A.
Is there any tutorial to not just DataFrames, but the whole ecosystem around it, e.g. for those coming from Python/Pandas?
Or maybe just some cheatsheet?
B.
I have a specific problem, in Excel it’s simple to refer to a previous row in a formula [EDIT: e.g. for as I’m doing year-on-year growth], and I didn’t want to just give up, and try out Pandas, but it looks like I need to copy a column (I know how) and then shift it down (I’m not sure how, if there’s a function like shift for Pandas available), and then calculate a new column based on the copy and the original.
I realized that I can just use Pandas.jl, and it also felt like cheating, but maybe that’s just what people do? Or am I just overlooking some function in DataFrameMeta, or some windows function package?
C.
Even just knowing what packages Pandas roughly maps to would be helpful, I have a feeling it may be Query.jl and more too. I just know Pandas is popular in the Python world and like many of heir packages, big, while in Julia land packages smaller, and need to be used together.

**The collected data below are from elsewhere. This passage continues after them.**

(* ===== verification/PyString.v ===== *)
(** * Python string built-ins used by the scripts

    [contains n h] is Python's [n in h]; [break_on sep s] splits [s] at
    the first occurrence of [sep] (Python's [s.partition(sep)] when it
    succeeds); [py_split] and [py_join] are [s.split(sep)] and
    [sep.join(l)]; [py_strip] is [s.strip()]; [py_remove c s] is
    [s.replace(c, "")] for a one-character [c].  The lemmas here are the
    shared string facts: decomposition of [contains], first occurrence
    of [break_on], the split/join round trip, and idempotence of strip
    and remove. *)

From Stdlib Require Import String Ascii List Arith Lia.
From S2P Require Import Prelude.
Import ListNotations.
Local Open Scope string_scope.

(** ** Append on strings *)

Lemma str_app_assoc (a b c : string) : (a ++ b) ++ c = a ++ (b ++ c).
Proof. induction a; simpl; congruence. Qed.

Lemma str_app_nil_r (a : string) : a ++ "" = a.
Proof. induction a; simpl; congruence. Qed.

Lemma str_length_app (a b : string) : String.length (a ++ b) = String.length a + String.length b.
Proof. induction a; simpl; congruence. Qed.

#[export] Hint Rewrite str_app_assoc str_app_nil_r str_length_app : pyrw.

(** ** Prefix and substring tests *)

Fixpoint prefixb (p s : string) : bool :=
  match p, s with
  | EmptyString, _ => true
  | String a p', String b s' => Ascii.eqb a b && prefixb p' s'
  | String _ _, EmptyString => false
  end.

(** [drop n s] is [s[n:]]. *)
Fixpoint drop (n : nat) (s : string) : string :=
  match n, s with
  | O, _ => s
  | S n', String _ s' => drop n' s'
  | S _, EmptyString => EmptyString
  end.

(** Python's [needle in hay] on [str]. *)
Fixpoint contains (needle hay : string) : bool :=
  prefixb needle hay ||
  match hay with
  | EmptyString => false
  | String _ hay' => contains needle hay'
  end.

Lemma prefixb_spec p s : prefixb p s = true <-> exists r, s = p ++ r.
Proof.
  revert s; induction p as [|a p IH]; intros [|b s]; simpl.
  - split; eauto.
  - split; eauto.
  - split; [discriminate | intros [r Hr]; discriminate].
  - rewrite Bool.andb_true_iff, Ascii.eqb_eq, IH. split.
    + intros [-> [r ->]]. eauto.
    + intros [r Hr]. inversion Hr; subst. eauto.
Qed.

Lemma drop_app p r : drop (String.length p) (p ++ r) = r.
Proof. induction p; simpl; auto. Qed.

Lemma prefixb_drop p s : prefixb p s = true -> s = p ++ drop (String.length p) s.
Proof.
  intros H. apply prefixb_spec in H as [r Hr]. subst s. now rewrite drop_app.
Qed.

Lemma contains_spec n h : contains n h = true <-> exists x y, h = x ++ n ++ y.
Proof.
  induction h as [|c h IH]; simpl; rewrite Bool.orb_true_iff, prefixb_spec.
  - split.
    + intros [[r Hr]|Hf]; [exists "", r; exact Hr | discriminate].
    + intros [[|d x] [y Hy]]; simpl in Hy; [left; eauto|discriminate].
  - rewrite IH. split.
    + intros [[r Hr]|[x [y ->]]].
      * exists "", r. exact Hr.
      * exists (String c x), y. reflexivity.
    + intros [[|d x] [y Hy]]; simpl in Hy.
      * left. eauto.
      * inversion Hy; subst. right. eauto.
Qed.

Lemma contains_app_l n a b : contains n a = true -> contains n (a ++ b) = true.
Proof.
  rewrite !contains_spec. intros [x [y ->]]. exists x, (y ++ b).
  now rewrite !str_app_assoc.
Qed.

Lemma contains_app_r n a b : contains n b = true -> contains n (a ++ b) = true.
Proof.
  rewrite !contains_spec. intros [x [y ->]]. exists (a ++ x), y.
  now rewrite !str_app_assoc.
Qed.

Lemma contains_nil n : contains "" n = true.
Proof. destruct n; reflexivity. Qed.

(** A string only contains strings at most as long as itself. *)
Lemma contains_length n h : contains n h = true -> String.length n <= String.length h.
Proof.
  rewrite contains_spec. intros [x [y ->]]. rewrite !str_length_app. lia.
Qed.

(** Every prefix of a string is contained in it. *)
Lemma contains_prefix p y : contains p (p ++ y) = true.
Proof. apply contains_spec. exists "", y. reflexivity. Qed.

(** ** First occurrence *)

Fixpoint break_on (sep s : string) : option (string * string) :=
  if prefixb sep s then Some (EmptyString, drop (String.length sep) s)
  else
    match s with
    | EmptyString => None
    | String c s' =>
        match break_on sep s' with
        | Some (b, a) => Some (String c b, a)
        | None => None
        end
    end.

Lemma break_on_cons sep c s :
  break_on sep (String c s) =
  if prefixb sep (String c s) then Some (EmptyString, drop (String.length sep) (String c s))
  else match break_on sep s with
       | Some (b, a) => Some (String c b, a)
       | None => None
       end.
Proof. reflexivity. Qed.
(** The calls the loop makes and the passes it counts: a loop that
    returns has made [k <= n] calls and counted [k] passes, all [n] of
    them when it returns no answer; a loop that raises has made at most
    [n] calls. *)
Lemma solve_loop_count n it st w :
  match solve_loop ep sys_prompt question n it st w with
  | (PyOk (a, st'), w') =>
      exists k, (k <= n)%nat /\ w' = (w + k)%nat /\
                iterations_count st' = iterations_count st + Z.of_nat k /\
                (a = None -> k = n)
  | (PyExc _, w') => (w' <= w + n)%nat
  end.
Proof.
  revert it st w. induction n as [|n IH]; intros it st w; simpl; unfold bind, ret.
  - exists O. repeat split; lia.
  - pose proof (iteration_step_world it st w) as Hw.
    destruct (iteration_step ep sys_prompt question it st w) as [[o|e] w1] eqn:S1;
      simpl in Hw; subst w1.
    + destruct (iteration_step_cases _ _ _ _ _ S1) as [_ Hc].
      assert (iterations_count (outcome_state o) = iterations_count st + 1) as Hcount.
      { destruct Hc as [->|[r [u [l [_ [[_ [a [_ ->]]]|[_ ->]]]]]]]; reflexivity. }
      destruct o as [fin st1|st1]; simpl in Hcount.
      * exists 1%nat. repeat split; try lia. discriminate.
      * specialize (IH (S it) st1 (S w)).
        destruct (solve_loop ep sys_prompt question n (S it) st1 (S w))
          as [[[a st']|e] w'] eqn:L.
        -- destruct IH as [k [Hk [Hw' [Hc' Hn]]]]. exists (S k). repeat split; try lia.
           intros Ha. specialize (Hn Ha). lia.
        -- lia.
    + lia.
Qed.

End Step.

(** ** The driver invariant *)

(** The running totals are the sums of the recorded iterations, the
    list of completion tokens mirrors the records, and the records are
    no more than the passes counted (failed calls are counted, not
    recorded). *)
Definition sums_ok (st : solve_state) : Prop :=
  total_tokens (total_usage st) = sum_Z (map info_total_tokens (iteration_details st)) /\
  prompt_tokens (total_usage st) = sum_Z (map info_prompt_tokens (iteration_details st)) /\
  completion_tokens (total_usage st) =
    sum_Z (map info_completion_tokens (iteration_details st)) /\
  iteration_completion_tokens st = map info_completion_tokens (iteration_details st).

Definition solve_inv (st : solve_state) : Prop :=
  sums_ok st /\ Z.of_nat (length (iteration_details st)) <= iterations_count st.

Lemma init_state_inv : solve_inv init_state.
Proof. repeat split; simpl; lia. Qed.
(** Lines 363-386: the divisions by [processed_problems] happen only when
    it is positive. *)
Definition finalize (m : tier_metrics) : py_result tier_averages :=
  if 0 <? processed_problems m then
    let n := inject_Z (processed_problems m) in
    match py_div_Z (correct_count m) (processed_problems m),
          py_truediv (m_total_latency m) n,
          py_div_Z (m_total_tokens m) (processed_problems m),
          py_div_Z (m_prompt_tokens m) (processed_problems m),
          py_div_Z (m_completion_tokens m) (processed_problems m),
          py_div_Z (total_iterations m) (processed_problems m),
          py_div_Z (total_flops m) (processed_problems m),
          py_truediv (m_total_cost m) n,
          py_truediv (total_avg_completion_tokens_per_iteration m) n,
          py_div_Z (total_max_completion_tokens_per_iteration m) (processed_problems m) with
    | PyOk acc, PyOk lat, PyOk tok, PyOk pt, PyOk ct, PyOk it, PyOk fl, PyOk co,
      PyOk aa, PyOk am =>
        PyOk (mk_averages (acc * 100) lat tok pt ct it fl co aa am)
    | _, _, _, _, _, _, _, _, _, _ => PyExc ZeroDivisionError
    end
  else PyOk zero_averages.

(** [process_difficulty_level(difficulty)]: [None] when the data file
    does not exist. *)
Definition process_difficulty_level (ep : endpoint) (sys_prompt eval_prompt : string) (d : Z)
    (file : option (list problem)) : io (option (tier_metrics * tier_averages)) :=
  match file with
  | None => ret None
  | Some problems =>
      m <- process_problems ep sys_prompt eval_prompt problems (init_metrics d problems) ;;
      fun w => match finalize m with
               | PyOk a => (PyOk (Some (m, a)), w)
               | PyExc e => (PyExc e, w)
               end
  end.

(** ** The tier invariant *)

Definition detail_ok (d : problem_detail) : bool :=
  match d with DetailOk _ _ _ _ _ => true | DetailError _ _ => false end.

Definition detail_correct (d : problem_detail) : bool :=
  match d with DetailOk _ _ _ v _ => truthy v | DetailError _ _ => false end.

Lemma correct_le_ok ds : count_if detail_correct ds <= count_if detail_ok ds.
Proof.
  unfold count_if. induction ds as [|[] ds IH]; simpl; [lia| |lia].
  destruct (truthy is_correct); simpl; lia.
Qed.

(** [correct_count] counts the entries marked correct; the entries that
    carry a result are at most the problems counted as processed, which
    are at most the entries. *)
Definition tier_inv (m : tier_metrics) : Prop :=
  correct_count m = count_if detail_correct (problem_details m) /\
  count_if detail_ok (problem_details m) <= processed_problems m /\
  processed_problems m <= Z.of_nat (length (problem_details m)).

Lemma init_metrics_inv d ps : tier_inv (init_metrics d ps).
Proof. unfold tier_inv, count_if. simpl. lia. Qed.

Lemma process_problem_inv ep sys ev p m w :
  tier_inv m ->
  match process_problem ep sys ev p m w with
  | (PyOk m', _) =>
      tier_inv m' /\ length (problem_details m') = S (length (problem_details m)) /\
      total_problems m' = total_problems m /\ difficulty m' = difficulty m
  | (PyExc _, _) => False
  end.
Proof.
  intros (Hc & Hok & Hp). unfold process_problem.
  destruct (solve_problem_with_agents ep sys (problem_text p) default_max_iterations w)
    as [[res|e] w1].
  - destruct (evaluate_answers_ai ep ev (problem_text p) (final_answer res)
                                  (problem_answer p) w1) as [[v|e] w2].
    + unfold tier_inv, append_detail, count_correct, account; simpl.
      destruct (truthy v) eqn:T; simpl; rewrite ?length_app, !count_if_snoc; simpl;
        rewrite ?T; simpl; repeat split; lia.
    + unfold tier_inv, append_detail, account; simpl.
      rewrite length_app, !count_if_snoc. simpl. repeat split; lia.
  - unfold tier_inv, append_detail; simpl.
    rewrite length_app, !count_if_snoc. simpl. repeat split; lia.
Qed.

Lemma process_problems_inv ep sys ev ps m w :
  tier_inv m ->
  match process_problems ep sys ev ps m w with
  | (PyOk m', _) =>
      tier_inv m' /\ length (problem_details m') = (length (problem_details m) + length ps)%nat /\
      total_problems m' = total_problems m /\ difficulty m' = difficulty m
  | (PyExc _, _) => False
  end.
Proof.
  revert m w. induction ps as [|p ps IH]; intros m w H; simpl; unfold bind, ret.
  - split; [exact H|]. repeat split; lia.
  - pose proof (process_problem_inv ep sys ev p m w H) as Hs.
    destruct (process_problem ep sys ev p m w) as [[m1|e] w1]; [|contradiction].
    destruct Hs as (H1 & L1 & T1 & D1). specialize (IH m1 w1 H1).
    destruct (process_problems ep sys ev ps m1 w1) as [[m2|e] w2]; [|contradiction].
    destruct IH as (H2 & L2 & T2 & D2). split; [exact H2|]. repeat split; lia.
Qed.
(* ===== verification/TierV1.v ===== *)
(** * Tier aggregation and run summary of the first script ([src/math/process.py] 164-317)

    [process.py] runs the driver of [DriverV1.v] (default cap 50) on the
    first ten problems of a tier ([problems[:10]]), judges with the
    containment comparator [compare_answers] of [Compare.v], keeps ten
    metrics and derives four averages; [main] (lines 264-317,
    [v1_main]) runs the levels of [range(1, 2)], sums the kept tiers
    ([v1_accumulate]) and derives the overall accuracy and two averages
    with the zero guard ([v1_summary_of]).  Unlike [process3.py], the
    comparison is pure, so nothing can fail between the accounting and
    the detail entry: [processed_problems] is exactly the number of
    entries with a result ([v1_tier_spec]). *)

From Stdlib Require Import String List ZArith QArith Lia Lqa.
From S2P Require Import Prelude PyString Endpoint Driver DriverV1 Compare Tier Summary.
Import ListNotations.
Local Open Scope py_scope.
Local Open Scope Z_scope.

(** The entries of [metrics["problem_details"]] (lines 217-227, 238-241). *)
Inductive v1_detail : Type :=
| V1DetailOk (problem : string) (model_answer : option string) (correct_answer : string)
             (is_correct : bool) (u : usage) (latency cost : Q)
| V1DetailError (problem : string) (error : py_exc).

(** The [metrics] dictionary of lines 178-189. *)
Record v1_metrics : Type := mk_v1_metrics {
  v1_difficulty : Z;
  v1_total_problems : Z;
  v1_total_tokens : Z;
  v1_prompt_tokens : Z;
  v1_completion_tokens : Z;
  v1_total_cost : Q;
  v1_total_latency : Q;
  v1_correct_count : Z;
  v1_processed_problems : Z;
  v1_problem_details : list v1_detail
}.

Definition v1_init_metrics (d : Z) (problems : list problem) : v1_metrics :=
  mk_v1_metrics d (Z.of_nat (length problems)) 0 0 0 0%Q 0%Q 0 0 [].

(** Lines 203-214 and 228: the totals, the verdict and the entry. *)
Definition v1_record (p : problem) (final_answer : option string) (u : usage) (latency cost : Q)
    (m : v1_metrics) : v1_metrics :=
  let is_correct := compare_answers_contains final_answer (Some (problem_answer p)) in
  mk_v1_metrics (v1_difficulty m) (v1_total_problems m)
    (v1_total_tokens m + total_tokens u) (v1_prompt_tokens m + prompt_tokens u)
    (v1_completion_tokens m + completion_tokens u)
    (v1_total_cost m + cost)%Q (v1_total_latency m + latency)%Q
    (if is_correct then v1_correct_count m + 1 else v1_correct_count m)
    (v1_processed_problems m + 1)
    (v1_problem_details m ++
       [V1DetailOk (problem_text p) final_answer (problem_answer p) is_correct u latency cost]).

(** Lines 236-241: the error entry. *)
Definition v1_record_error (p : problem) (e : py_exc) (m : v1_metrics) : v1_metrics :=
  mk_v1_metrics (v1_difficulty m) (v1_total_problems m) (v1_total_tokens m) (v1_prompt_tokens m)
    (v1_completion_tokens m) (v1_total_cost m) (v1_total_latency m) (v1_correct_count m)
    (v1_processed_problems m) (v1_problem_details m ++ [V1DetailError (problem_text p) e]).

(** The default cap of [solve_problem_with_agents] in [process.py] (line 99). *)
Definition v1_max_iterations : Z := 50.

Section TierV1.

Variable ep : endpoint.
Variable sys_prompt : string.

(** One pass of the loop of lines 194-241. *)
Definition v1_process_problem (p : problem) (m : v1_metrics) : io v1_metrics :=
  fun w =>
    match solve_problem_with_agents_v1 ep sys_prompt (problem_text p) v1_max_iterations w with
    | (PyOk (final_answer, u, latency, cost), w1) =>
        (PyOk (v1_record p final_answer u latency cost m), w1)
    | (PyExc e, w1) => (PyOk (v1_record_error p e m), w1)
    end.

Fixpoint v1_process_problems (ps : list problem) (m : v1_metrics) : io v1_metrics :=
  match ps with
  | [] => ret m
  | p :: ps' => m' <- v1_process_problem p m ;; v1_process_problems ps' m'
  end.

End TierV1.

(** The derived values of lines 244-253. *)
Record v1_averages : Type := mk_v1_averages {
  v1_accuracy : Q;
  v1_avg_latency : Q;
  v1_avg_tokens_per_problem : Q;
  v1_avg_cost_per_problem : Q
}.

Definition v1_finalize (m : v1_metrics) : py_result v1_averages :=
  if 0 <? v1_processed_problems m then
    let n := inject_Z (v1_processed_problems m) in
    match py_div_Z (v1_correct_count m) (v1_processed_problems m),
          py_truediv (v1_total_latency m) n,
          py_div_Z (v1_total_tokens m) (v1_processed_problems m),
          py_truediv (v1_total_cost m) n with
    | PyOk acc, PyOk lat, PyOk tok, PyOk co => PyOk (mk_v1_averages (acc * 100) lat tok co)
    | _, _, _, _ => PyExc ZeroDivisionError
    end
  else PyOk (mk_v1_averages 0 0 0 0).

(** [process_difficulty_level(difficulty)] of [process.py] (lines 164-262). *)
Definition v1_process_difficulty_level (ep : endpoint) (sys_prompt : string) (d : Z)
    (file : option (list problem)) : io (option (v1_metrics * v1_averages)) :=
  match file with
  | None => ret None
  | Some questions =>
      let problems := firstn 10 questions in
      m <- v1_process_problems ep sys_prompt problems (v1_init_metrics d problems) ;;
      fun w => match v1_finalize m with
               | PyOk a => (PyOk (Some (m, a)), w)
               | PyExc e => (PyExc e, w)
               end
  end.

(** ** [main] (lines 264-317) *)

Definition v1_results : Type := list (Z * (v1_metrics * v1_averages)).

(** Lines 279-282: the levels of [range(1, 2)], the kept tiers stored in
    [all_results["difficulty_results"]]. *)
Fixpoint v1_run_tiers (ep : endpoint) (sys_prompt : string)
    (levels : list (Z * option (list problem))) (acc : v1_results) : io v1_results :=
  match levels with
  | [] => ret acc
  | (d, file) :: rest =>
      r <- v1_process_difficulty_level ep sys_prompt d file ;;
      v1_run_tiers ep sys_prompt rest
        (match r with Some mt => store_tier d mt acc | None => acc end)
  end.

(** The accumulators of lines 285-292. *)
Record v1_totals : Type := mk_v1_totals {
  vt_total_problems : Z;
  vt_total_processed : Z;
  vt_total_correct : Z;
  vt_total_tokens : Z;
  vt_total_prompt_tokens : Z;
  vt_total_completion_tokens : Z;
  vt_total_cost : Q;
  vt_total_latency : Q
}.

(** One pass of the loop of lines 294-302. *)
Definition v1_add_tier (t : v1_totals) (m : v1_metrics) : v1_totals :=
  mk_v1_totals (vt_total_problems t + v1_total_problems m)
    (vt_total_processed t + v1_processed_problems m)
    (vt_total_correct t + v1_correct_count m)
    (vt_total_tokens t + v1_total_tokens m)
    (vt_total_prompt_tokens t + v1_prompt_tokens m)
    (vt_total_completion_tokens t + v1_completion_tokens m)
    (vt_total_cost t + v1_total_cost m)%Q
    (vt_total_latency t + v1_total_latency m)%Q.

Definition v1_accumulate (tiers : v1_results) : v1_totals :=
  fold_left (fun t e => v1_add_tier t (fst (snd e))) tiers (mk_v1_totals 0 0 0 0 0 0 0 0).

(** The ["summary"] block (lines 305-317). *)
Record v1_summary : Type := mk_v1_summary {
  vs_totals : v1_totals;
  vs_overall_accuracy : Q;
  vs_avg_latency_per_problem : Q;
  vs_avg_cost_per_problem : Q
}.

Definition v1_summary_of (t : v1_totals) : py_result v1_summary :=
  let n := vt_total_processed t in
  match guarded_div (inject_Z (vt_total_correct t)) n, guarded_div (vt_total_latency t) n,
        guarded_div (vt_total_cost t) n with
  | PyOk acc, PyOk lat, PyOk co => PyOk (mk_v1_summary t (acc * 100) lat co)
  | _, _, _ => PyExc ZeroDivisionError
  end.

(** [main] of [process.py] up to the summary block: the loop runs over
    [range(1, 2)], the level 1 only. *)
Definition v1_main (ep : endpoint) (sys_prompt : string) (files : Z -> option (list problem))
  : io (v1_results * v1_summary) :=
  tiers <- v1_run_tiers ep sys_prompt (map (fun d => (d, files d)) [1]) [] ;;
  fun w => match v1_summary_of (v1_accumulate tiers) with
           | PyOk s => (PyOk (tiers, s), w)
           | PyExc e => (PyExc e, w)
           end.

(** ** The tier invariant *)

Definition v1_ok (d : v1_detail) : bool :=
  match d with V1DetailOk _ _ _ _ _ _ _ => true | V1DetailError _ _ => false end.

Definition v1_correct (d : v1_detail) : bool :=
  match d with V1DetailOk _ _ _ c _ _ _ => c | V1DetailError _ _ => false end.

(** [correct_count] and [processed_problems] count the entries marked
    correct and the entries with a result. *)
Definition v1_inv (m : v1_metrics) : Prop :=
  v1_correct_count m = count_if v1_correct (v1_problem_details m) /\
  v1_processed_problems m = count_if v1_ok (v1_problem_details m).

Lemma v1_correct_le_ok ds : count_if v1_correct ds <= count_if v1_ok ds.
Proof.
  unfold count_if. induction ds as [|[] ds IH]; simpl; [lia| |lia].
  destruct is_correct; simpl; lia.
Qed.

Lemma v1_process_problem_inv ep sys p m w :
  v1_inv m ->
  match v1_process_problem ep sys p m w with
  | (PyOk m', _) =>
      v1_inv m' /\ length (v1_problem_details m') = S (length (v1_problem_details m)) /\
      v1_total_problems m' = v1_total_problems m
  | (PyExc _, _) => False
  end.
Proof.
  intros (Hc & Hp). unfold v1_process_problem.
  destruct (solve_problem_with_agents_v1 ep sys (problem_text p) v1_max_iterations w)
    as [[[[[a u] l] c]|e] w1]; unfold v1_inv; simpl; rewrite length_app, !count_if_snoc; simpl.
  - destruct (compare_answers_contains a (Some (problem_answer p))); simpl; repeat split; lia.
  - repeat split; lia.
Qed.

Lemma v1_process_problems_inv ep sys ps m w :
  v1_inv m ->
  match v1_process_problems ep sys ps m w with
  | (PyOk m', _) =>
      v1_inv m' /\ length (v1_problem_details m') = (length (v1_problem_details m) + length ps)%nat /\
      v1_total_problems m' = v1_total_problems m
  | (PyExc _, _) => False
  end.
Proof.
  revert m w. induction ps as [|p ps IH]; intros m w H; simpl; unfold bind, ret.
  - split; [exact H|]. split; lia.
  - pose proof (v1_process_problem_inv ep sys p m w H) as Hs.
    destruct (v1_process_problem ep sys p m w) as [[m1|e] w1]; [|contradiction].
    destruct Hs as (H1 & L1 & T1). specialize (IH m1 w1 H1).
    destruct (v1_process_problems ep sys ps m1 w1) as [[m2|e] w2]; [|contradiction].
    destruct IH as (H2 & L2 & T2). split; [exact H2|]. split; lia.
Qed.

Lemma v1_finalize_spec m :
  0 <= v1_correct_count m <= v1_processed_problems m ->
  exists a, v1_finalize m = PyOk a /\ (0 <= v1_accuracy a <= 100)%Q.
Proof.
  intros Hc. unfold v1_finalize. destruct (Z.ltb_spec 0 (v1_processed_problems m)).
  - rewrite !py_div_Z_ok by lia. rewrite !py_truediv_ok by (apply inject_Z_nonzero; lia).
    eexists. split; [reflexivity|]. apply percent_bounds; lia.
  - eexists. split; [reflexivity|]. simpl. lra.
Qed.

Lemma v1_tier_spec ep sys d file w :
  match v1_process_difficulty_level ep sys d file w with
  | (PyOk None, _) => file = None
  | (PyOk (Some (m, a)), _) =>
      exists qs, file = Some qs /\
      v1_total_problems m = Z.min 10 (Z.of_nat (length qs)) /\
      Z.of_nat (length (v1_problem_details m)) = v1_total_problems m /\
      v1_processed_problems m = count_if v1_ok (v1_problem_details m) /\
      v1_correct_count m = count_if v1_correct (v1_problem_details m) /\
      v1_correct_count m <= v1_processed_problems m /\
      (0 <= v1_accuracy a <= 100)%Q
  | (PyExc _, _) => False
  end.
Proof.
  destruct file as [qs|]; [|reflexivity]. unfold v1_process_difficulty_level, bind.
  assert (H0 : v1_inv (v1_init_metrics d (firstn 10 qs))) by (split; reflexivity).
  pose proof (v1_process_problems_inv ep sys (firstn 10 qs) _ w H0) as H.
  destruct (v1_process_problems ep sys (firstn 10 qs) (v1_init_metrics d (firstn 10 qs)) w)
    as [[m|e] w']; [|contradiction].
  destruct H as ((Hc & Hp) & L & T). cbn [v1_init_metrics v1_problem_details v1_total_problems length] in L, T.
  pose proof (v1_correct_le_ok (v1_problem_details m)).
  pose proof (count_if_bounds v1_correct (v1_problem_details m)).
  destruct (v1_finalize_spec m ltac:(lia)) as (a & -> & Ha).
  exists qs. rewrite length_firstn in L, T. split; [reflexivity|]. do 5 (split; [lia|]). exact Ha.
Qed.

(** C28. [process_difficulty_level] of [process.py] never raises and,
    on a data file, processes its first ten problems only: one entry per
    problem, [processed_problems] equal to the number of entries with a
    result (no failure can occur between the totals and the entry),
    [correct_count] equal to the entries the containment comparator
    accepted, and an accuracy between 0 and 100. *)
Theorem v1_tier_counts ep sys d file w :
  match v1_process_difficulty_level ep sys d file w with
  | (PyOk None, _) => file = None
  | (PyOk (Some (m, a)), _) =>
      exists qs, file = Some qs /\
      v1_total_problems m = Z.min 10 (Z.of_nat (length qs)) /\
      Z.of_nat (length (v1_problem_details m)) = v1_total_problems m /\
      v1_processed_problems m = count_if v1_ok (v1_problem_details m) /\
      v1_correct_count m = count_if v1_correct (v1_problem_details m) /\
      v1_correct_count m <= v1_processed_problems m /\
      (0 <= v1_accuracy a <= 100)%Q
  | (PyExc _, _) => False
  end.
Proof. exact (v1_tier_spec ep sys d file w). Qed.

Lemma v1_summary_of_spec t :
  0 <= vt_total_correct t <= vt_total_processed t ->
  exists s, v1_summary_of t = PyOk s /\ vs_totals s = t /\ (0 <= vs_overall_accuracy s <= 100)%Q.
Proof.
  intros Hc. unfold v1_summary_of, guarded_div.
  destruct (Z.ltb_spec 0 (vt_total_processed t)) as [Hp|Hp].
  - rewrite !py_truediv_ok by (apply inject_Z_nonzero; lia).
    eexists. split; [reflexivity|]. split; [reflexivity|]. apply percent_bounds; lia.
  - eexists. split; [reflexivity|]. split; [reflexivity|]. split; unfold Qle; simpl; lia.
Qed.

(** [main] of [process.py] evaluates the level 1 only, although its
    comment announces five levels: the run keeps the tier of
    [difficulty_1] when its file exists and nothing else, its totals are
    that tier's, and its overall accuracy is a percentage. *)
Lemma v1_main_spec ep sys files w :
  match v1_main ep sys files w with
  | (PyOk (tiers, s), _) =>
      match files 1 with
      | Some qs =>
          exists m a, tiers = [(1, (m, a))] /\
                      vs_totals s = v1_add_tier (mk_v1_totals 0 0 0 0 0 0 0 0) m /\
                      v1_total_problems m = Z.min 10 (Z.of_nat (length qs))
      | None => tiers = [] /\ vs_totals s = mk_v1_totals 0 0 0 0 0 0 0 0
      end /\ (0 <= vs_overall_accuracy s <= 100)%Q
  | (PyExc _, _) => False
  end.
Proof.
  unfold v1_main, bind. cbn [map v1_run_tiers]. unfold bind, ret.
  pose proof (v1_tier_spec ep sys 1 (files 1) w) as H.
  destruct (v1_process_difficulty_level ep sys 1 (files 1) w) as [[[[m a]|]|e] w1];
    [| |contradiction].
  - destruct H as (qs & Hf & Ht & _ & _ & Hc & Hle & _). rewrite Hf.
    assert (Hb : 0 <= v1_correct_count m) by (rewrite Hc; apply count_if_bounds).
    destruct (v1_summary_of_spec (v1_accumulate [(1, (m, a))])) as (s & Es & Ts & Ha);
      [simpl; lia|].
    cbn [store_tier]. rewrite Es. split; [exists m, a; repeat split; assumption|exact Ha].
  - destruct (v1_summary_of_spec (v1_accumulate [])) as (s & Es & Ts & Ha); [simpl; lia|].
    rewrite Es, H. split; [split; [reflexivity|exact Ts]|exact Ha].
Qed.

I think the docs for DataFrames are pretty good, and there’s a wikibook with a more tutorial-like feel for DataFrames that I think stays updated. w/r/t the ecosystem, I assume you’re talking about something like Query.jl, which I don’t use much, but knowing the people involved, I imagine the docs there are pretty good as well. I’m not aware of cheat sheets like those that you describe, though I always found pandas bewildering and DataFrames much clearer, so I wouldn’t ever have gone searching for such a thing. If it doesn’t exist, someone should do it for sure!
As to (B), it’s quite challenging to know how to help without a better description of the problem, preferably with a MWE (see here for some more tips on how to write up your question in a way that will make it easier for us to help). It’s easy to refer to a previous row if you know the index of the current row (df[i-1, :]), but not knowing if you’re doing something in a loop, or want a function that operates on a row, or what, it’s tough to give more guidance.
For (C), I think DataFrames is the best analogue to Panda’s, lots of people like Query (I think that’s more analogous to dyplr, though as I said I don’t use it much). DataFramesMeta was also quite popular, tough my impression is that recent API changes to DataFrames itself are making that package increasingly obsolete. And there are a bunch of others.
On a side note - There’s also no harm in using Pandas.jl if that’s what you’re comfortable with! Do what works, I say. When you find something that doesn’t work there, or is clunky, and you want to branch out, definitely come here for help
Thanks for answering, it’s basically “YoY growth” or a lag operator, and I don’t have a mWe (I take that back, in Excel the formula is “=O17/O5-1”) or any code yet for it, or I wouldn’t be asking. I didn’t want to do a loop, seemed like there should be a declarative way or function already. And yes, there is shift in Pandas.
I can see how I can do something like “i-1”, or in my case “i-12”, with a loop (and need to avoid referring out of bounds, starting one year into the dest column).
As an example for a tutorial, DataFrames doesn’t have a shift function, but Pandas.jl has and they can be used together.
In Python/Pandas where this works:
df.shift(periods=1)
in Julia you can do:
using Pandas
df = shift(df, periods=1)
Note, in Python with Pandas, df is changed, but in Julia df in not changed, unless assigned to, as above. [Maybe shift! should also be implemented in the wrapper, equivalent to the original?]
In my case, shift is a means to an end, not what I actually wanted to do in full. I can expand the existing DF tutorial with such, but if I’m overlooking a way to do this in DF without the help of Pandas, please let me know. Might still be good to have at least a pointer to Pandas in the DF tutorial.
ShiftedArrays has a nice lag function that works nicely with DataFrames. I think there was a movement to put it into the package directly, but not sure if it happened. Anyway, that’s what I use (extensively!).
The stuff you put is a start, but because I don’t know what your df is, it can’t run. Sometimes, it’s as easy as doing df = DataFrame(a=repeat([:x,:y], 5), b=rand(10)). But it’s important to have code that runs, and a clear indication of what you want.